Beitrag vom Freitag, 19. März 2021

Kampfmittelräumung startet

Der Übertragungsnetzbetreiber Tennet beginnt heute mit den Bergungsarbeiten in der Nordsee für die anschließende Entschärfung von Altmonition, um den Weg für das Netzanbindungsprojekt Dolwin 6 frei zu machen.
Die Untersuchungen zur Kampfmittelräumung fanden bereits im Sommer 2020 statt und dabei konnten insgesamt zwölf Sprengkörper indentifiziert werden. Es handele sich überwiegend um Artilleriegranaten, die als Blindgänger in der Nordsee überdauerten und für die Arbeiten an der Offshore-Trasse unschädlich gemacht werden müssen, heißt es dazu in der Mitteilung. Auf dem Grund der Nordsee befinden sich immer noch Altlasten aus zwei Weltkriegen, wie Bomben, Minen und Torpedos. Als Übertragungsnetzbetreiber und Bauherr für die Anbindungen von Offshore-Windparks in der Nordsee ist Tennet damit gegenüber seinen Auftragnehmern verpflichtet, sicheren Baugrund zu gewährleisten.

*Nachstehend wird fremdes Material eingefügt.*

(** * RouteController: policy-routing control plane of netd

    A shallow embedding of [server/RouteController.cpp].  Every function of
    the C++ file that talks to the outside (netlink socket, [if_nametoindex],
    forked helpers) becomes a state-passing function over a [World]: the world
    holds the one piece of program state ([interfaceToIndex]), the answers of
    the environment, and the trace of everything handed to the environment.

    32-bit unsigned values are integers in [0, 2^32) with the wrap-around
    written out ([u32]); [int] results are plain integers (0 is success, a
    negative value is [-errno]).  A nullable [const char*] is an
    [option string]. *)

From Stdlib Require Import ZArith Lia HexString.
From stdpp Require Import base gmap strings list pretty.

Open Scope Z_scope.

(** ** Machine integers *)

Definition u8 (z : Z) : Z := z mod 2 ^ 8.
Definition u16 (z : Z) : Z := z mod 2 ^ 16.
Definition u32 (z : Z) : Z := z mod 2 ^ 32.
Definition INT_MAX : Z := 2 ^ 31 - 1.

(** [~x] on a [uint32_t]. *)
Definition not32 (x : Z) : Z := u32 (Z.lnot x).

(** ** Constants of the kernel and libc headers *)

Definition ESRCH : Z := 3.
Definition EFAULT : Z := 14.
Definition EEXIST : Z := 17.
Definition ENODEV : Z := 19.
Definition EINVAL : Z := 22.
Definition ERANGE : Z := 34.
Definition ENAMETOOLONG : Z := 36.
Definition EBADMSG : Z := 74.
Definition EUSERS : Z := 87.
Definition ENOBUFS : Z := 105.
Definition EREMOTEIO : Z := 121.

Definition AF_INET : Z := 2.
Definition AF_INET6 : Z := 10.
Definition IFNAMSIZ : Z := 16.

Definition NLM_F_REQUEST : Z := 1.
Definition NLM_F_ACK : Z := 4.
Definition NLM_F_EXCL : Z := 512.
Definition NLM_F_CREATE : Z := 1024.

Definition RTM_NEWROUTE : Z := 24.
Definition RTM_DELROUTE : Z := 25.
Definition RTM_NEWRULE : Z := 32.
Definition RTM_DELRULE : Z := 33.

Definition FR_ACT_TO_TBL : Z := 1.
Definition FR_ACT_UNREACHABLE : Z := 7.
Definition FRA_PRIORITY : Z := 6.
Definition FRA_FWMARK : Z := 10.
Definition FRA_TABLE : Z := 15.
Definition FRA_FWMASK : Z := 16.
Definition FRA_OIFNAME : Z := 17.

Definition RT_TABLE_MAIN : Z := 254.
Definition RTPROT_STATIC : Z := 4.
Definition RTN_UNICAST : Z := 1.
Definition RTA_DST : Z := 1.
Definition RTA_OIF : Z := 4.
Definition RTA_GATEWAY : Z := 5.
Definition RTA_TABLE : Z := 15.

Die Sprengungen und Räumungen der Kampfmittel sind für den Zeitraum zwischen dem 19. März und 30. April 2021 geplant und werden voraussichtlich auf einer Sandbank zwischen Norderney und Juist oberhalb der Wasserlinie stattfinden. Die Arbeiten seien jedoch stark wetterabhängig, weswegen kein konkreter Zeitpunkt der Sprengung nicht genannt werden könne.
Zur Vorbereitung werde Tennet alle Maßnahmen ergreifen, um den See- und Luftverkehr auf die Sprengungen rechtzeitig hinzuweisen, heißt es weiter. Das Gebiet werde zudem zum konkreten Zeitpunkt der Sprengung weiträumig abgesperrt. Man habe von Land aus voraussichtlich keine Sicht auf die Sprengung. Tennet warnt zudem alle außenstehende Personen und fordert ausdrücklich auf, die im Vorfeld ausgewiesenen Sperrzonen nicht zu betreten. Segler und Wassersportler haben den Bereich zwischen den beiden Inseln zu meiden.